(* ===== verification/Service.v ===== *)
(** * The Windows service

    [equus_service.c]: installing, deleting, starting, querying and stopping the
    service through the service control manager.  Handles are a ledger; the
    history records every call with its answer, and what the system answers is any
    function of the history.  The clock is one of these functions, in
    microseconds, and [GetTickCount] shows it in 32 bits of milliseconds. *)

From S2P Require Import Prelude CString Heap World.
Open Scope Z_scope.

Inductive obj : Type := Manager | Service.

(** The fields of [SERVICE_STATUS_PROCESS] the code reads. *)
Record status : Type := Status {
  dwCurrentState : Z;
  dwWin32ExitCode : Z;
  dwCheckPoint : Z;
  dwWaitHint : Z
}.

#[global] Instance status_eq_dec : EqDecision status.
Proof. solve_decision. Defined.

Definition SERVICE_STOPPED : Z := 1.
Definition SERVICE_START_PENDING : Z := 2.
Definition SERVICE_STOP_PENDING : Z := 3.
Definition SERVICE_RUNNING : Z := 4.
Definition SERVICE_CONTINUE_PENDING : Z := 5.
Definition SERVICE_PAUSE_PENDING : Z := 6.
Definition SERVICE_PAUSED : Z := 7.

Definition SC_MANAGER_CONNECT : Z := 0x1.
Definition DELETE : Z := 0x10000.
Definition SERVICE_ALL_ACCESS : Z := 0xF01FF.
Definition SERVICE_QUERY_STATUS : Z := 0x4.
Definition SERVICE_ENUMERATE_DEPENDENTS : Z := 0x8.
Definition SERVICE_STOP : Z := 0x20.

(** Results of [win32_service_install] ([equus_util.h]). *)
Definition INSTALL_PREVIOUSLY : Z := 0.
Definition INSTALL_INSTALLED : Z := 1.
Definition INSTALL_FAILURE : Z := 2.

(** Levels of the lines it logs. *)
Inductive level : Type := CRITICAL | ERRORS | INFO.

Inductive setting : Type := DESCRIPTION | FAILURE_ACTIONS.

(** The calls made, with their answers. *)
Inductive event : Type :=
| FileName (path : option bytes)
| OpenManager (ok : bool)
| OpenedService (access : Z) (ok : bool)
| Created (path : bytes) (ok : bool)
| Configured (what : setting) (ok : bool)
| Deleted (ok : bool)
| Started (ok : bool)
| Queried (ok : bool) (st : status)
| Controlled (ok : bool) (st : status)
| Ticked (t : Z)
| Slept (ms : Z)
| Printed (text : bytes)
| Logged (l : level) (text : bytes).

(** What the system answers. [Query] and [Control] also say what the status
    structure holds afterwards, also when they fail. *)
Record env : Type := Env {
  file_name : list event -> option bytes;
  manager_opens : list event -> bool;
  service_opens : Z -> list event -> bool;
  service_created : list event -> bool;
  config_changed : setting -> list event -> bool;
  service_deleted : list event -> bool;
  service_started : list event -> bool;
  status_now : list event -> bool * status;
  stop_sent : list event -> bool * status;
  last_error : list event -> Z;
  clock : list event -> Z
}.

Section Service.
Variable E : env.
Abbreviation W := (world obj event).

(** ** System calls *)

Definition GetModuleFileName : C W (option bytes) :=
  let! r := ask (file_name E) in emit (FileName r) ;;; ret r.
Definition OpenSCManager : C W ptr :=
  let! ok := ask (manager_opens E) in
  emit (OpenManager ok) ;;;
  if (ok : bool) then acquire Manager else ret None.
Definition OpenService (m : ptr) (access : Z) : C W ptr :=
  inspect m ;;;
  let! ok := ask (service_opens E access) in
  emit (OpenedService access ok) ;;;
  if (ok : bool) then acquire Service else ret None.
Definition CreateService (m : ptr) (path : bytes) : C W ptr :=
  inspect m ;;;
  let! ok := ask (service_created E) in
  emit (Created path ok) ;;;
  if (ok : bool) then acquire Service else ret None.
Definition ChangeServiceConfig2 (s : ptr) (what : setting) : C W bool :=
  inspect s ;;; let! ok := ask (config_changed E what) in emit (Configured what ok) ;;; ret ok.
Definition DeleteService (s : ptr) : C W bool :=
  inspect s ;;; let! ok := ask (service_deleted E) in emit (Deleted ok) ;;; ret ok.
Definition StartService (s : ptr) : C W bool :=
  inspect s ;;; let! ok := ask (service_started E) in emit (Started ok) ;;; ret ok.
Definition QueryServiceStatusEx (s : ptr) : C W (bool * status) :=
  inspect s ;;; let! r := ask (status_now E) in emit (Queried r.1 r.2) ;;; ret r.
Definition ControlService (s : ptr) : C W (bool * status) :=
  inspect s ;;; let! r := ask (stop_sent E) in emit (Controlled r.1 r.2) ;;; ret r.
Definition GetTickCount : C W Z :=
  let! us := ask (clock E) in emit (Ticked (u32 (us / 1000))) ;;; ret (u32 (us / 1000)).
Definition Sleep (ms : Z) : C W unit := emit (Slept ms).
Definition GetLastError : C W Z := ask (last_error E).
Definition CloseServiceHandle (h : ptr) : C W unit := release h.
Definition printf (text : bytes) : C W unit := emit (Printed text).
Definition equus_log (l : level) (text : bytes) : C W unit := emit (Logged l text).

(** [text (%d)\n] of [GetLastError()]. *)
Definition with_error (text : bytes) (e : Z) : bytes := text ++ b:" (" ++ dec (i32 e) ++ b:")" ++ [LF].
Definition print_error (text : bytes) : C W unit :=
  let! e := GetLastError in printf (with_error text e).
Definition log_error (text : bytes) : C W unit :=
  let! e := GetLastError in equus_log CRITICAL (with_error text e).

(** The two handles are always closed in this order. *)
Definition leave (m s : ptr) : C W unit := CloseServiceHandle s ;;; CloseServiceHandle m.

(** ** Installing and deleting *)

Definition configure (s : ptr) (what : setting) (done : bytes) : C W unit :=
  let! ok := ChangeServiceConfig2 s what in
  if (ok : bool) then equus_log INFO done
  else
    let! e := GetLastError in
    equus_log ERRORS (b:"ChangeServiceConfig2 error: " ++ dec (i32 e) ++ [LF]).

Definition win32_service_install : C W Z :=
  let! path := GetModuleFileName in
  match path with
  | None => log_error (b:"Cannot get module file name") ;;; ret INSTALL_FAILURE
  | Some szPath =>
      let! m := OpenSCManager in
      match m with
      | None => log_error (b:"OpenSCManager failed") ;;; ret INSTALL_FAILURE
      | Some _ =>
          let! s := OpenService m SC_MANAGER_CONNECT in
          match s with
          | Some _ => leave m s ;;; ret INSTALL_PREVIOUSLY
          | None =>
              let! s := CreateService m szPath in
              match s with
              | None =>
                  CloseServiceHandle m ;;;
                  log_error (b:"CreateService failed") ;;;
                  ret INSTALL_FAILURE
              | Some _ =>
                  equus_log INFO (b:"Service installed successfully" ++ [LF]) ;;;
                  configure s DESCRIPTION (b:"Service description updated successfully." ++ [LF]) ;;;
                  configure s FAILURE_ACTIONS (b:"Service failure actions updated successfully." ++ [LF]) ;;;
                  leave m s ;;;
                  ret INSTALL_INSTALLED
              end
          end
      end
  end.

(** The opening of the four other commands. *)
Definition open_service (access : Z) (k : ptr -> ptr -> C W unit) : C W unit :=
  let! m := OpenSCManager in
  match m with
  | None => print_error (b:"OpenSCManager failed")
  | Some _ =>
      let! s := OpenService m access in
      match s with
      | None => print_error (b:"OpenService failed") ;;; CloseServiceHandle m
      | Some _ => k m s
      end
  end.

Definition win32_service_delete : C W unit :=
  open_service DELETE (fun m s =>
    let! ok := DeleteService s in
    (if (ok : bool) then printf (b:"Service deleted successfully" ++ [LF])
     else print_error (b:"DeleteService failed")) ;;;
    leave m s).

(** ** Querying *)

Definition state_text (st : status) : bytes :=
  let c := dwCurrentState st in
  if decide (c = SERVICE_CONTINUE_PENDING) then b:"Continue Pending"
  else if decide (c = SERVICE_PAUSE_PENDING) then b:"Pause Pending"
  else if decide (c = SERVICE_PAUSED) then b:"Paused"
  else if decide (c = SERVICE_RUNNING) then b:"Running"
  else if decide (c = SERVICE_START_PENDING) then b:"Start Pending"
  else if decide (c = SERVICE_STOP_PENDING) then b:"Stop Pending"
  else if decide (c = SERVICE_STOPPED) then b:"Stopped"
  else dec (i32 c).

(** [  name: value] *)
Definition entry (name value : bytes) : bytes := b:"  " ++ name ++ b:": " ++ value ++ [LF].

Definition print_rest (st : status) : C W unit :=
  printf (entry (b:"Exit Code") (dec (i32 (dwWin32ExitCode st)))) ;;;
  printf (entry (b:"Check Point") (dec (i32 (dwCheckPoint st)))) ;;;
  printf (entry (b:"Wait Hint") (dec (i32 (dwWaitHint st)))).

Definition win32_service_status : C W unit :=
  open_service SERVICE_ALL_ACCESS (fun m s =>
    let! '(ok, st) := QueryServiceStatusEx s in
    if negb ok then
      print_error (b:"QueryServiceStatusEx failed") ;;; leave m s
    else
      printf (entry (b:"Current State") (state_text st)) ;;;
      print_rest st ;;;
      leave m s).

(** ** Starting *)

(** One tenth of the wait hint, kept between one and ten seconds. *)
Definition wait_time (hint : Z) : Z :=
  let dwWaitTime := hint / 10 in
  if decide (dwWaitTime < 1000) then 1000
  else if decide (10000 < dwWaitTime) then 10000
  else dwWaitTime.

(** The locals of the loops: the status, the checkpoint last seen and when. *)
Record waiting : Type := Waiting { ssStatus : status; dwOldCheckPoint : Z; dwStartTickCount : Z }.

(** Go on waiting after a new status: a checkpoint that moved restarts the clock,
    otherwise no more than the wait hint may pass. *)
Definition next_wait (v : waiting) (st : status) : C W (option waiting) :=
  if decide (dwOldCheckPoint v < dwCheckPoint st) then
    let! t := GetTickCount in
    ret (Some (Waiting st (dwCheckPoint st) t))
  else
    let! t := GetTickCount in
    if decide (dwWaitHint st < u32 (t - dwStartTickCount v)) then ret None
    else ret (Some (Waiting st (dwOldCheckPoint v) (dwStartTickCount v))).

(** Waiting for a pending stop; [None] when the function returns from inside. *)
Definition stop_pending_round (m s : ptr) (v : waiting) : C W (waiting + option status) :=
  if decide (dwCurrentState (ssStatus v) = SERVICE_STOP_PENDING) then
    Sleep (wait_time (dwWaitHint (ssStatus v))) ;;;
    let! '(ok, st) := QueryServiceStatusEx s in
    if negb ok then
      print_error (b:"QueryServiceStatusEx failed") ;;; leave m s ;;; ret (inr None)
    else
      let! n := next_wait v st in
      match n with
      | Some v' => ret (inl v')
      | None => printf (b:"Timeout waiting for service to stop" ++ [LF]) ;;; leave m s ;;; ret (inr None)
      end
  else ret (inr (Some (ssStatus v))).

* * *

__ASSIGNMENT__: Lines wanted from the listing above: the line with "let dwWaitTime := hint / 10 in" up to and including the line with "(** Go on waiting". Please write them out exactly, adding nothing else.

__EXERCISE OUTPUT__:
  let dwWaitTime := hint / 10 in
  if decide (dwWaitTime < 1000) then 1000
  else if decide (10000 < dwWaitTime) then 10000
  else dwWaitTime.

(** The locals of the loops: the status, the checkpoint last seen and when. *)
Record waiting : Type := Waiting { ssStatus : status; dwOldCheckPoint : Z; dwStartTickCount : Z }.

(** Go on waiting after a new status: a checkpoint that moved restarts the clock,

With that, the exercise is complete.